Work through the data below and copy out every line where "when" is found.
Supplied information below:
(** * TenXSingleAligner: a shallow embedding of the paired-end intersection core

    The development follows [SNAPLib/TenXSingleAligner.cpp].  Member variables of
    the aligner become record fields, pointers into the arenas become indices,
    every array access is checked, and the three ways a call can fail to return
    ([soft_exit], an access outside an allocated array, a loop that was given
    too little fuel) are results of their own. *)

From Stdlib Require Import ZArith Bool List Lia PrimFloat Ascii.
From stdpp Require Import base list.
Import ListNotations.
Open Scope Z_scope.

(** ** Machine integers *)

(** [unsigned] arithmetic is arithmetic modulo 2^32; [-1] and [-2] stored in an
    [unsigned] are the two largest values. *)
Definition wrap32 (z : Z) : Z := z mod 2 ^ 32.

(** The value an [int] takes when an [unsigned] is assigned to it. *)
Definition int32 (z : Z) : Z :=
  let w := wrap32 z in if w <? 2 ^ 31 then w else w - 2 ^ 32.

(** [_uint8] arithmetic, for the cluster counters. *)
Definition wrap8 (z : Z) : Z := z mod 2 ^ 8.

Definition UINT8_MAX : Z := 255.
Definition NEG1 : Z := wrap32 (-1).
Definition NEG2 : Z := wrap32 (-2).
Definition with_Reserved (cm : ChallengeMsg) (v : list byte) :=
  mkChallengeMsg (Signature cm) (MessageType cm) (TargetNameLen cm)
    (TargetNameMaxLen cm) (TargetNameBufferOffset cm) (NegotiateFlags cm)
    (ServerChallenge cm) v (TargetInfoLen cm) (TargetInfoMaxLen cm)
    (TargetInfoBufferOffset cm) (Payload cm) (offset cm).

Definition with_TargetInfoLen (cm : ChallengeMsg) (v : Z) :=
  mkChallengeMsg (Signature cm) (MessageType cm) (TargetNameLen cm)
    (TargetNameMaxLen cm) (TargetNameBufferOffset cm) (NegotiateFlags cm)
    (ServerChallenge cm) (Reserved cm) v (TargetInfoMaxLen cm)
    (TargetInfoBufferOffset cm) (Payload cm) (offset cm).

Definition with_TargetInfoMaxLen (cm : ChallengeMsg) (v : Z) :=
  mkChallengeMsg (Signature cm) (MessageType cm) (TargetNameLen cm)
    (TargetNameMaxLen cm) (TargetNameBufferOffset cm) (NegotiateFlags cm)
    (ServerChallenge cm) (Reserved cm) (TargetInfoLen cm) v
    (TargetInfoBufferOffset cm) (Payload cm) (offset cm).

Definition with_TargetInfoBufferOffset (cm : ChallengeMsg) (v : Z) :=
  mkChallengeMsg (Signature cm) (MessageType cm) (TargetNameLen cm)
    (TargetNameMaxLen cm) (TargetNameBufferOffset cm) (NegotiateFlags cm)
    (ServerChallenge cm) (Reserved cm) (TargetInfoLen cm)
    (TargetInfoMaxLen cm) v (Payload cm) (offset cm).

Definition with_Payload (cm : ChallengeMsg) (v : list byte) :=
  mkChallengeMsg (Signature cm) (MessageType cm) (TargetNameLen cm)
    (TargetNameMaxLen cm) (TargetNameBufferOffset cm) (NegotiateFlags cm)
    (ServerChallenge cm) (Reserved cm) (TargetInfoLen cm)
    (TargetInfoMaxLen cm) (TargetInfoBufferOffset cm) v (offset cm).

Definition with_offset (cm : ChallengeMsg) (v : Z) :=
  mkChallengeMsg (Signature cm) (MessageType cm) (TargetNameLen cm)
    (TargetNameMaxLen cm) (TargetNameBufferOffset cm) (NegotiateFlags cm)
    (ServerChallenge cm) (Reserved cm) (TargetInfoLen cm)
    (TargetInfoMaxLen cm) (TargetInfoBufferOffset cm) (Payload cm) v.

(** The zero value [ChallengeMsg{}]. *)
Definition ChallengeMsg_zero : ChallengeMsg :=
  mkChallengeMsg (make 8) 0 0 0 0 0 (make 8) (make 8) 0 0 0 [] 0.

(** ** Marshal *)

(** The body of [Marshal], run on its receiver.  The receiver is passed by
    value: the body works on a copy, which it returns here next to the bytes
    so that the assignments of the big-endian mode stay visible. *)
Definition Marshal_body (cm : ChallengeMsg) (endian : byte)
  : ChallengeMsg * list byte :=
  let bs : list byte := [] in
  let cm :=
    if Byte.eqb endian ">"%byte then
      let cm := with_MessageType cm (ReverseBytes32 (MessageType cm)) in
      let cm := with_NegotiateFlags cm (ReverseBytes32 (NegotiateFlags cm)) in
      let cm := with_TargetNameLen cm (ReverseBytes16 (TargetNameLen cm)) in
      let cm :=
        with_TargetNameMaxLen cm (ReverseBytes16 (TargetNameMaxLen cm)) in
      let cm :=
        with_TargetNameBufferOffset cm
          (ReverseBytes32 (TargetNameBufferOffset cm)) in
      let cm := with_TargetInfoLen cm (ReverseBytes16 (TargetInfoLen cm)) in
      let cm :=
        with_TargetInfoMaxLen cm (ReverseBytes16 (TargetInfoMaxLen cm)) in
      with_TargetInfoBufferOffset cm
        (ReverseBytes32 (TargetInfoBufferOffset cm))
    else cm in
  let bs := bs ++ Signature cm in
  let bs := bs ++ mem32 (MessageType cm) in
  let bs := bs ++ mem16 (TargetNameLen cm) in
  let bs := bs ++ mem16 (TargetNameMaxLen cm) in
  let bs := bs ++ mem32 (TargetNameBufferOffset cm) in
  let bs := bs ++ mem32 (NegotiateFlags cm) in
  let bs := bs ++ ServerChallenge cm in
  let bs := bs ++ Reserved cm in
  let bs := bs ++ mem16 (TargetInfoLen cm) in
  let bs := bs ++ mem16 (TargetInfoMaxLen cm) in
  let bs := bs ++ mem32 (TargetInfoBufferOffset cm) in
  let bs := bs ++ Payload cm in
  (cm, bs).

(** The bytes [cm.Marshal(endian)] returns. *)
Definition Marshal (cm : ChallengeMsg) (endian : byte) : list byte :=
  snd (Marshal_body cm endian).

(** ** Marshal in memory *)

(** The heap: the byte arrays allocated so far, an array being named by its
    index; an allocation adds an array at the end. *)
Definition heap : Type := list (list byte).

(** A slice header: the array it points into, the index of its first
    element there, its length and its capacity. *)
Record slice_hdr : Type := mkhdr {
  hd_base : nat;
  hd_start : nat;
  hd_len : nat;
  hd_cap : nat
}.

(** The elements of a slice, read from the heap. *)
Definition elements (h : heap) (s : slice_hdr) : list byte :=
  firstn (hd_len s) (skipn (hd_start s) (nth (hd_base s) h [])).

(** Storing the bytes [src] into array [a] from index [pos] on. *)
Fixpoint store (h : heap) (a pos : nat) (src : list byte) : heap :=
  match h, a with
  | [], _ => []
  | arr :: rest, O =>
      (firstn pos arr ++ src ++ skipn (pos + List.length src) arr) :: rest
  | arr :: rest, S a' => arr :: store rest a' pos src
  end.

(** The built-in [append(bs, src...)]: when the capacity of [bs] has room,
    the bytes are stored in place after the elements of [bs]; otherwise a
    new array is allocated, of a capacity that the run-time system chooses
    ([grow], at least the length needed), and receives the elements of
    [bs] followed by [src]. *)
Definition append_mem (grow : nat -> nat -> nat) (h : heap) (bs : slice_hdr)
    (src : list byte) : heap * slice_hdr :=
  let n := (hd_len bs + List.length src)%nat in
  if Nat.leb n (hd_cap bs) then
    (store h (hd_base bs) (hd_start bs + hd_len bs) src,
     mkhdr (hd_base bs) (hd_start bs) n (hd_cap bs))
  else
    let c := Nat.max n (grow (hd_cap bs) n) in
    (h ++ [elements h bs ++ src ++ repeat x00 (c - n)],
     mkhdr (List.length h) 0 n c).

(** [Marshal] run in memory.  The caller's message is [cm] by value, with
    its payload in the heap behind the header [payload]; the receiver is a
    copy, so the assignments of the body go to the copy, which is returned
    with the final heap and the header of the result.  The payload is read
    through the header when the last [append] runs. *)
Definition Marshal_mem (grow : nat -> nat -> nat) (h : heap)
    (cm : ChallengeMsg) (payload : slice_hdr) (endian : byte)
  : heap * ChallengeMsg * slice_hdr :=
  let bs := mkhdr 0 0 0 0 in
  let cm :=
    if Byte.eqb endian ">"%byte then
      let cm := with_MessageType cm (ReverseBytes32 (MessageType cm)) in
      let cm := with_NegotiateFlags cm (ReverseBytes32 (NegotiateFlags cm)) in
      let cm := with_TargetNameLen cm (ReverseBytes16 (TargetNameLen cm)) in
      let cm :=
        with_TargetNameMaxLen cm (ReverseBytes16 (TargetNameMaxLen cm)) in
      let cm :=
        with_TargetNameBufferOffset cm
          (ReverseBytes32 (TargetNameBufferOffset cm)) in
      let cm := with_TargetInfoLen cm (ReverseBytes16 (TargetInfoLen cm)) in
      let cm :=
        with_TargetInfoMaxLen cm (ReverseBytes16 (TargetInfoMaxLen cm)) in
      with_TargetInfoBufferOffset cm
        (ReverseBytes32 (TargetInfoBufferOffset cm))
    else cm in
  let '(h, bs) := append_mem grow h bs (Signature cm) in
  let '(h, bs) := append_mem grow h bs (mem32 (MessageType cm)) in
  let '(h, bs) := append_mem grow h bs (mem16 (TargetNameLen cm)) in
  let '(h, bs) := append_mem grow h bs (mem16 (TargetNameMaxLen cm)) in
  let '(h, bs) := append_mem grow h bs (mem32 (TargetNameBufferOffset cm)) in
  let '(h, bs) := append_mem grow h bs (mem32 (NegotiateFlags cm)) in
  let '(h, bs) := append_mem grow h bs (ServerChallenge cm) in
  let '(h, bs) := append_mem grow h bs (Reserved cm) in
  let '(h, bs) := append_mem grow h bs (mem16 (TargetInfoLen cm)) in
  let '(h, bs) := append_mem grow h bs (mem16 (TargetInfoMaxLen cm)) in
  let '(h, bs) := append_mem grow h bs (mem32 (TargetInfoBufferOffset cm)) in
  let '(h, bs) := append_mem grow h bs (elements h payload) in
  (h, cm, bs).

(** The arrays of [h0] are still in [h], with the bytes they had. *)
Definition frame (h0 h : heap) : Prop :=
  (List.length h0 <= List.length h)%nat
  /\ forall a, (a < List.length h0)%nat -> nth a h [] = nth a h0 [].

(** The slice [bs] is empty and without capacity, or it fills from its start an
    array allocated after [h0]. *)
Definition owned (h0 h : heap) (bs : slice_hdr) : Prop :=
  (hd_cap bs = 0%nat /\ hd_len bs = 0%nat)
  \/ ((List.length h0 <= hd_base bs < List.length h)%nat
      /\ hd_start bs = 0%nat
      /\ List.length (nth (hd_base bs) h []) = hd_cap bs
      /\ (hd_len bs <= hd_cap bs)%nat).

(** A header that can be read in [h]: empty, or into an allocated array. *)
Definition readable (h : heap) (s : slice_hdr) : Prop :=
  hd_len s = 0%nat \/ (hd_base s < List.length h)%nat.

(** ** UnMarshal and NewChallengeMsg *)

Definition UnMarshal (cm : ChallengeMsg) (bs : list byte)
  : result ChallengeMsg :=
  s <- slice bs 0 8 ;;
  let cm := with_Signature cm (copy (Signature cm) s) in
  s <- slice bs 8 12 ;;
  let cm := with_MessageType cm (uint32 (bytes2Uint s "<"%byte)) in
  s <- slice bs 12 14 ;;
  let cm := with_TargetNameLen cm (uint16 (bytes2Uint s "<"%byte)) in
  s <- slice bs 14 16 ;;
  let cm := with_TargetNameMaxLen cm (uint16 (bytes2Uint s "<"%byte)) in
  s <- slice bs 16 20 ;;
  let cm := with_TargetNameBufferOffset cm (uint32 (bytes2Uint s "<"%byte)) in
  s <- slice bs 20 24 ;;
  let cm := with_NegotiateFlags cm (uint32 (bytes2Uint s "<"%byte)) in
  s <- slice bs 24 32 ;;
  let cm := with_ServerChallenge cm (copy (ServerChallenge cm) s) in
  s <- slice bs 32 40 ;;
  let cm := with_Reserved cm (copy (Reserved cm) s) in
  s <- slice bs 40 42 ;;
  let cm := with_TargetInfoLen cm (uint16 (bytes2Uint s "<"%byte)) in
  s <- slice bs 42 44 ;;
  let cm := with_TargetInfoMaxLen cm (uint16 (bytes2Uint s "<"%byte)) in
  s <- slice bs 44 48 ;;
  let cm := with_TargetInfoBufferOffset cm (uint32 (bytes2Uint s "<"%byte)) in
  let cm := with_offset cm ChallengeMsgPayloadOffset in
  let plen := 0 in
  let plen :=
    if (negb (TargetNameBufferOffset cm =? 0)
        && negb (TargetNameLen cm =? 0))%bool
    then plen + TargetNameLen cm else plen in
  let plen :=
    if (negb (TargetInfoBufferOffset cm =? 0)
        && negb (TargetInfoLen cm =? 0))%bool
    then plen + TargetInfoLen cm else plen in
  let plen :=
    if negb (Z.land (NegotiateFlags cm) NEGOTIATE_VERSION =? 0)
    then plen + 8 else plen in
  let cm := with_Payload cm (make (Z.to_nat plen)) in
  s <- slice bs (Z.to_nat ChallengeMsgPayloadOffset)
         (Z.to_nat (uint32 (ChallengeMsgPayloadOffset + uint32 plen))) ;;
  Ok (with_Payload cm (copy (Payload cm) s)).

(** [UnMarshal] on a slice with its capacity.  The payload it builds comes
    from [make] and has no spare capacity. *)
Definition UnMarshal_in (cm : ChallengeMsg) (bs : goslice)
  : result ChallengeMsg :=
  s <- sub bs 0 8 ;;
  let cm := with_Signature cm (copy (Signature cm) s) in
  s <- sub bs 8 12 ;;
  let cm := with_MessageType cm (uint32 (bytes2Uint s "<"%byte)) in
  s <- sub bs 12 14 ;;
  let cm := with_TargetNameLen cm (uint16 (bytes2Uint s "<"%byte)) in
  s <- sub bs 14 16 ;;
  let cm := with_TargetNameMaxLen cm (uint16 (bytes2Uint s "<"%byte)) in
  s <- sub bs 16 20 ;;
  let cm := with_TargetNameBufferOffset cm (uint32 (bytes2Uint s "<"%byte)) in
  s <- sub bs 20 24 ;;
  let cm := with_NegotiateFlags cm (uint32 (bytes2Uint s "<"%byte)) in
  s <- sub bs 24 32 ;;
  let cm := with_ServerChallenge cm (copy (ServerChallenge cm) s) in
  s <- sub bs 32 40 ;;
  let cm := with_Reserved cm (copy (Reserved cm) s) in
  s <- sub bs 40 42 ;;
  let cm := with_TargetInfoLen cm (uint16 (bytes2Uint s "<"%byte)) in
  s <- sub bs 42 44 ;;
  let cm := with_TargetInfoMaxLen cm (uint16 (bytes2Uint s "<"%byte)) in
  s <- sub bs 44 48 ;;
  let cm := with_TargetInfoBufferOffset cm (uint32 (bytes2Uint s "<"%byte)) in
  let cm := with_offset cm ChallengeMsgPayloadOffset in
  let plen := 0 in
  let plen :=
    if (negb (TargetNameBufferOffset cm =? 0)
        && negb (TargetNameLen cm =? 0))%bool
    then plen + TargetNameLen cm else plen in
  let plen :=
    if (negb (TargetInfoBufferOffset cm =? 0)
        && negb (TargetInfoLen cm =? 0))%bool
    then plen + TargetInfoLen cm else plen in
  let plen :=
    if negb (Z.land (NegotiateFlags cm) NEGOTIATE_VERSION =? 0)
    then plen + 8 else plen in
  let cm := with_Payload cm (make (Z.to_nat plen)) in
  s <- sub bs (Z.to_nat ChallengeMsgPayloadOffset)
         (Z.to_nat (uint32 (ChallengeMsgPayloadOffset + uint32 plen))) ;;
  Ok (with_Payload cm (copy (Payload cm) s)).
End of Supplied information.
* Your solution:
(** The value an [int] takes when an [unsigned] is assigned to it. *)
(** The built-in [append(bs, src...)]: when the capacity of [bs] has room,
    through the header when the last [append] runs. *)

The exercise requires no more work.